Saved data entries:
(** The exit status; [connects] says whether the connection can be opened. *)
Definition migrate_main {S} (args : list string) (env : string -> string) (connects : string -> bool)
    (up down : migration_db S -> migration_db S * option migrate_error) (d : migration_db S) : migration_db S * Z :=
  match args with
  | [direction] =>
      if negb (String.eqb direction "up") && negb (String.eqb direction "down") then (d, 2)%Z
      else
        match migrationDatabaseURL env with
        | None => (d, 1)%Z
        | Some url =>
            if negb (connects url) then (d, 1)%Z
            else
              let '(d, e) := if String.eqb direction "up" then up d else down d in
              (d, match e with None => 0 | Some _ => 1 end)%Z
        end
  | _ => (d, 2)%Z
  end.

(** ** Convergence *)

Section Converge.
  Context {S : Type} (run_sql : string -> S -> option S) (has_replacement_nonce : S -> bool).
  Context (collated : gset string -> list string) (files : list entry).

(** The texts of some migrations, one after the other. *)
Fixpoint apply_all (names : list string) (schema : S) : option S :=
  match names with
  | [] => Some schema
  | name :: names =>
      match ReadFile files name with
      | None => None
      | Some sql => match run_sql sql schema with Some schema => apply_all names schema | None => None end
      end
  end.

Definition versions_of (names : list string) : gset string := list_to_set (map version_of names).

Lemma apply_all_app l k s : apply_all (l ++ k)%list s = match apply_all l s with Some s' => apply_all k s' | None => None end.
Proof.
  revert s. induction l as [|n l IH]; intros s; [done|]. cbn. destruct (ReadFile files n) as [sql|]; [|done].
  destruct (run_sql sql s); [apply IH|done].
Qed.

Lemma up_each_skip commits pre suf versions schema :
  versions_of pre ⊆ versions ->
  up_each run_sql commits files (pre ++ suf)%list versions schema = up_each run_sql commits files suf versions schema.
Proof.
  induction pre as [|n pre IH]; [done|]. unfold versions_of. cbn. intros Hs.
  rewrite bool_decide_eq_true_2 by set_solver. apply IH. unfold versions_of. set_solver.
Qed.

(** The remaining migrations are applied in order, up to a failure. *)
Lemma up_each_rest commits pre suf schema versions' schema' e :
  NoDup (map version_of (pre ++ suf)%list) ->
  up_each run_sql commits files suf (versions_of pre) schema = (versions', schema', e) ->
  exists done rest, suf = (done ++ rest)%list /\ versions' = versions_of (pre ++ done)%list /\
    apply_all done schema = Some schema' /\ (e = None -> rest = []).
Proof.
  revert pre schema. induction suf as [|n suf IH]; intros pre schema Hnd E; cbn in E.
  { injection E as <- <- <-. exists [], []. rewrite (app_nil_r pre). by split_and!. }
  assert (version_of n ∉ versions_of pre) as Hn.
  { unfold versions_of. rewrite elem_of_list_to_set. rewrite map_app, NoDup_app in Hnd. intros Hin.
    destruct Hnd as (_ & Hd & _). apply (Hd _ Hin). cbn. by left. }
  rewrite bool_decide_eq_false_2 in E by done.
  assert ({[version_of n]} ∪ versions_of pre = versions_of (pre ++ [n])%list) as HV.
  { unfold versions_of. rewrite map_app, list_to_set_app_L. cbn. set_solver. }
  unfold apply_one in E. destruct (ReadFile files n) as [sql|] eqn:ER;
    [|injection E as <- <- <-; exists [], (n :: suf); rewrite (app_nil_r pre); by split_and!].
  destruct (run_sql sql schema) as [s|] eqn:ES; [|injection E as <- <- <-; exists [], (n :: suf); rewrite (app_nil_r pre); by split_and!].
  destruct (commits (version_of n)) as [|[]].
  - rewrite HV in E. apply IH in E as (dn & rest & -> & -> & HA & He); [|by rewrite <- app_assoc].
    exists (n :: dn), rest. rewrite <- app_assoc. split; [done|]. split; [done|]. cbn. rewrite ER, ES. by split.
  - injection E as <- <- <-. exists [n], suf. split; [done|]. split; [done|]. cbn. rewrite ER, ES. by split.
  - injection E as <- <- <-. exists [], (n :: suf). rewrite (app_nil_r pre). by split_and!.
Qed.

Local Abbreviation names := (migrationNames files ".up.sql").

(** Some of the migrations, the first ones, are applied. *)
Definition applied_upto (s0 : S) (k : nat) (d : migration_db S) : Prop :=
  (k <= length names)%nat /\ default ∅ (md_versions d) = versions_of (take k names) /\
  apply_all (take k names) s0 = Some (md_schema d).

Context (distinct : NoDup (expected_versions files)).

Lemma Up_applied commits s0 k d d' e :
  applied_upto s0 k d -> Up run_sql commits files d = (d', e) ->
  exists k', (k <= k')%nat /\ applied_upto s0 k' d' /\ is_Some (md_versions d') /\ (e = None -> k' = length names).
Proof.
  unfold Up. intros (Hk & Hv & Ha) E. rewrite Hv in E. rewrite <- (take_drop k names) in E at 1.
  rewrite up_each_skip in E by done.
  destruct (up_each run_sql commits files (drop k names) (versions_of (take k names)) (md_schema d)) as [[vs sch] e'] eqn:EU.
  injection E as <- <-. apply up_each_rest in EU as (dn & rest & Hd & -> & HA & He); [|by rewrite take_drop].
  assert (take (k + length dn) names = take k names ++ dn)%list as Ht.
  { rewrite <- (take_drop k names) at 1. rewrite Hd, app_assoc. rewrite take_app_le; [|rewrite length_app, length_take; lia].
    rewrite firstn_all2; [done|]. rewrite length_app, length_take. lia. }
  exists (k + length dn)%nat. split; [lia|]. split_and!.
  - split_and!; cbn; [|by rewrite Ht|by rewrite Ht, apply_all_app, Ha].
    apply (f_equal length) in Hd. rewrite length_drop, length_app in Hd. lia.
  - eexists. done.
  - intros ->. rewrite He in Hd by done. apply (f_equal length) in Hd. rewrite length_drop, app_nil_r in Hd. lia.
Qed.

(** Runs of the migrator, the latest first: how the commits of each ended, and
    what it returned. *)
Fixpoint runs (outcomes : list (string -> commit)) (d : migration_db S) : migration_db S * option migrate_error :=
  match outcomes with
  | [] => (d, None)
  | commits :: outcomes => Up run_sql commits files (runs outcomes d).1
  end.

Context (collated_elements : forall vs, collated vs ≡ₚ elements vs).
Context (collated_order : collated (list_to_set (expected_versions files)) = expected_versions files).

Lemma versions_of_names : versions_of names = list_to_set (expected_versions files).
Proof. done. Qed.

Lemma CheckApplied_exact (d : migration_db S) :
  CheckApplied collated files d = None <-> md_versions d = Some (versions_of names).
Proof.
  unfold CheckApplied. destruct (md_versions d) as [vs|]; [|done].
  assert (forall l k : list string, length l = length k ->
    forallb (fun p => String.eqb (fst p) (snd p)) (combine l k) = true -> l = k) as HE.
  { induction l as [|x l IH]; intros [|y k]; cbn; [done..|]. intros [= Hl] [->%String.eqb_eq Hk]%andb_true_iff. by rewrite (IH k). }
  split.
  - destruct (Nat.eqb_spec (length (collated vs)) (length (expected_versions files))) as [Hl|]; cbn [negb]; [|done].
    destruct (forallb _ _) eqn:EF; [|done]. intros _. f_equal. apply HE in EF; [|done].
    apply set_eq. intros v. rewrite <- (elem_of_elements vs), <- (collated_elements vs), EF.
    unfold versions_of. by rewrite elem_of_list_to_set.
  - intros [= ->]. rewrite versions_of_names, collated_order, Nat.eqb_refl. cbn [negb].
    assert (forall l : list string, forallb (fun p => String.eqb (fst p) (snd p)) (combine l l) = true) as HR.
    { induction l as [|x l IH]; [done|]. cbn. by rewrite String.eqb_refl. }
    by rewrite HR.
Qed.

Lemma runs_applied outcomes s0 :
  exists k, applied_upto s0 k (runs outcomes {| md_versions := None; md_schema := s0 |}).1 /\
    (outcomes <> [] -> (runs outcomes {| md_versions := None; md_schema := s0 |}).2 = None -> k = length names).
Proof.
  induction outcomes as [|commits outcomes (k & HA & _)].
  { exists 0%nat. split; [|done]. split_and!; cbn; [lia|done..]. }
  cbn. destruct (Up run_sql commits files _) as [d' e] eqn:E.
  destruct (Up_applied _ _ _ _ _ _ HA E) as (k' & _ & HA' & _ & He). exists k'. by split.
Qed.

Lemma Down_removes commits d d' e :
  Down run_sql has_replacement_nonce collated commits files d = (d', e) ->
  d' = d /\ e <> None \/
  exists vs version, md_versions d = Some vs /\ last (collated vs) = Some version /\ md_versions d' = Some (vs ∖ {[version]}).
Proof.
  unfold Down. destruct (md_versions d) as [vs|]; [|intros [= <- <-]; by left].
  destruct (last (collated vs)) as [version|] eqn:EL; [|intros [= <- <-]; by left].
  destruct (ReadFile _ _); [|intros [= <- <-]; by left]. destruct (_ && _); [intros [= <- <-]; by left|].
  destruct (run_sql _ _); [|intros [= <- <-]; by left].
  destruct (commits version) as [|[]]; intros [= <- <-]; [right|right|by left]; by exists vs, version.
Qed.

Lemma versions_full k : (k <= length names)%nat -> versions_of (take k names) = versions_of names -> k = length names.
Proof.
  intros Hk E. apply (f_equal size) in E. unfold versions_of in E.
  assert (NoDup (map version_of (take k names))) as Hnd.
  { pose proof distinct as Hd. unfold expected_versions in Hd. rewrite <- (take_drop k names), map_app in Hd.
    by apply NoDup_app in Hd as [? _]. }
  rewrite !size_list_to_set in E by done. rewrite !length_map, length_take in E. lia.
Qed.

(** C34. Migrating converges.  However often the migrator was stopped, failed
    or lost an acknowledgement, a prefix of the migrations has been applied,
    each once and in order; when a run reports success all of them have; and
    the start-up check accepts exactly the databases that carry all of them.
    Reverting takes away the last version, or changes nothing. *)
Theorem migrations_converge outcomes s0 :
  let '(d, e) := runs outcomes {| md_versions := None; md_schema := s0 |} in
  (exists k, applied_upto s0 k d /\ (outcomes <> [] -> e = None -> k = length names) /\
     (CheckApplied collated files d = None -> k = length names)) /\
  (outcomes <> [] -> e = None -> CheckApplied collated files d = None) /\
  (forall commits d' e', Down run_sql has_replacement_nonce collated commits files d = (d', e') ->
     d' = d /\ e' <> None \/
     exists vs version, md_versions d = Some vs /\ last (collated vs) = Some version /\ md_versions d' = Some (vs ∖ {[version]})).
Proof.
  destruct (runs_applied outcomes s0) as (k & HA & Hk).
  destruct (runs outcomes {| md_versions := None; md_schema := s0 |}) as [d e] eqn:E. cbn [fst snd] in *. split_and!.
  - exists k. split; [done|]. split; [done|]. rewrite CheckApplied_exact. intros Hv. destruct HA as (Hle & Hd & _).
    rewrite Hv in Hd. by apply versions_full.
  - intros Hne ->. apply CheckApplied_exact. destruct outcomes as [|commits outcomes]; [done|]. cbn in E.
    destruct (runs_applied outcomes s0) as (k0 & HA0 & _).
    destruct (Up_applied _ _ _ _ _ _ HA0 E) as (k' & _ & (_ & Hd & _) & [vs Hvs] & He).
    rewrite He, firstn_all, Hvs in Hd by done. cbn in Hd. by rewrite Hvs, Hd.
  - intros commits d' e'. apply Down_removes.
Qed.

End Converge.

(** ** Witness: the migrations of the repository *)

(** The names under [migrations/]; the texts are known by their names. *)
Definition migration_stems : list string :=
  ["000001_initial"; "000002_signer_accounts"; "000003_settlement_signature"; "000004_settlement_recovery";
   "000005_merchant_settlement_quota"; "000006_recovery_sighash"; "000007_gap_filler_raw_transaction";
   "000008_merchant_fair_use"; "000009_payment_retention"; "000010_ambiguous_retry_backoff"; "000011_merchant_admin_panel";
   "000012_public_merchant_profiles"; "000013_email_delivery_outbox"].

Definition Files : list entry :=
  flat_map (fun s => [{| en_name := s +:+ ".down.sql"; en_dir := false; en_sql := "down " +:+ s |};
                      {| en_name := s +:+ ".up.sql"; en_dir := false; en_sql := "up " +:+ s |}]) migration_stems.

▶ **What you will do**
Your answer must be the line with "- intros commits d' e'. apply Down_removes." and all lines after it through the final line of the entries, copied exactly and with nothing added.

▶ **Exercise solution**
  - intros commits d' e'. apply Down_removes.
Qed.

End Converge.

(** ** Witness: the migrations of the repository *)

(** The names under [migrations/]; the texts are known by their names. *)
Definition migration_stems : list string :=
  ["000001_initial"; "000002_signer_accounts"; "000003_settlement_signature"; "000004_settlement_recovery";
   "000005_merchant_settlement_quota"; "000006_recovery_sighash"; "000007_gap_filler_raw_transaction";
   "000008_merchant_fair_use"; "000009_payment_retention"; "000010_ambiguous_retry_backoff"; "000011_merchant_admin_panel";
   "000012_public_merchant_profiles"; "000013_email_delivery_outbox"].

Definition Files : list entry :=
  flat_map (fun s => [{| en_name := s +:+ ".down.sql"; en_dir := false; en_sql := "down " +:+ s |};
                      {| en_name := s +:+ ".up.sql"; en_dir := false; en_sql := "up " +:+ s |}]) migration_stems.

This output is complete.